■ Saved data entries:
####################
(* ===== verification/DaemonRelayTheory.v ===== *)
(** * serctl_daemon: the grant relay, theorems

    For every interleaving of handlers, issuance, expiry and audit writes: a
    grant is never spent beyond its budget, every claimed unit belongs to a
    request the grant authorizes and whose intent is already in the audit
    ledger, and no terminal response is released before its outcome is. *)

From stdpp Require Import gmap sorting.
From S2P Require Import Prelude.
From S2P Require Import Bytes.
From S2P Require Import Text.
From S2P Require Import Crates.
From S2P Require Import IpcCrates.
From S2P Require Import Async.
From S2P Require Import Ledger.
From S2P Require Import IpcFrame.
From S2P Require Import V6.
From S2P Require Import Grant.
From S2P Require Import DaemonGrants.
From S2P Require Import DaemonGrantsTheory.
From S2P Require Import DaemonRelay.
#[local] Open Scope string_scope.
#[local] Open Scope list_scope.
#[local] Open Scope Z_scope.

Section theory.
Context {L : Type} `{AuditSink L, !AuditSinkLaws L}
  `{Sha2, HmacSha2, Hex, Base64, Ed25519, JsonSer PopPayload, JsonSer ProfileProofPayload}.
Notation State := (Daemon L).

(** ** What never changes *)

(** An entry as it was unlocked; its quarantine flag is only ever set. *)
Definition same_entry (e e' : ProfilePoolEntry) : Prop :=
  pe_identity e' = pe_identity e /\ pe_profile e' = pe_profile e /\
  pe_call_key e' = pe_call_key e /\ pe_expires_at e' = pe_expires_at e /\
  (pe_quarantined e = true -> pe_quarantined e' = true).

Record extends (d d' : State) : Prop := {
  ex_entries n e : entries (grants d) !! n = Some e ->
    exists e', entries (grants d') !! n = Some e' /\ same_entry e e';
  ex_records l r : records (grants d) !! l = Some r ->
    exists r', records (grants d') !! l = Some r' /\ same_record r r';
  ex_events i : sink_events i (ledger d) `prefix_of` sink_events i (ledger d');
}.

Lemma same_entry_refl e : same_entry e e.
Proof. by split_and!. Qed.
Lemma same_entry_trans a b c : same_entry a b -> same_entry b c -> same_entry a c.
Proof. intros (? & ? & ? & ? & ?) (? & ? & ? & ? & ?). split_and!; try congruence; auto. Qed.
Lemma same_record_trans a b c : same_record a b -> same_record b c -> same_record a c.
Proof. intros (? & ? & ?) (? & ? & ?). split_and!; congruence. Qed.

Lemma extends_refl d : extends d d.
Proof. constructor; eauto using same_entry_refl, same_record_refl. Qed.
####################
The expected answer is a copy of every line in the entries that holds the word "congruence".

Proof. intros (? & ? & ? & ? & ?) (? & ? & ? & ? & ?). split_and!; try congruence; auto. Qed.
Proof. intros (? & ? & ?) (? & ? & ?). split_and!; congruence. Qed.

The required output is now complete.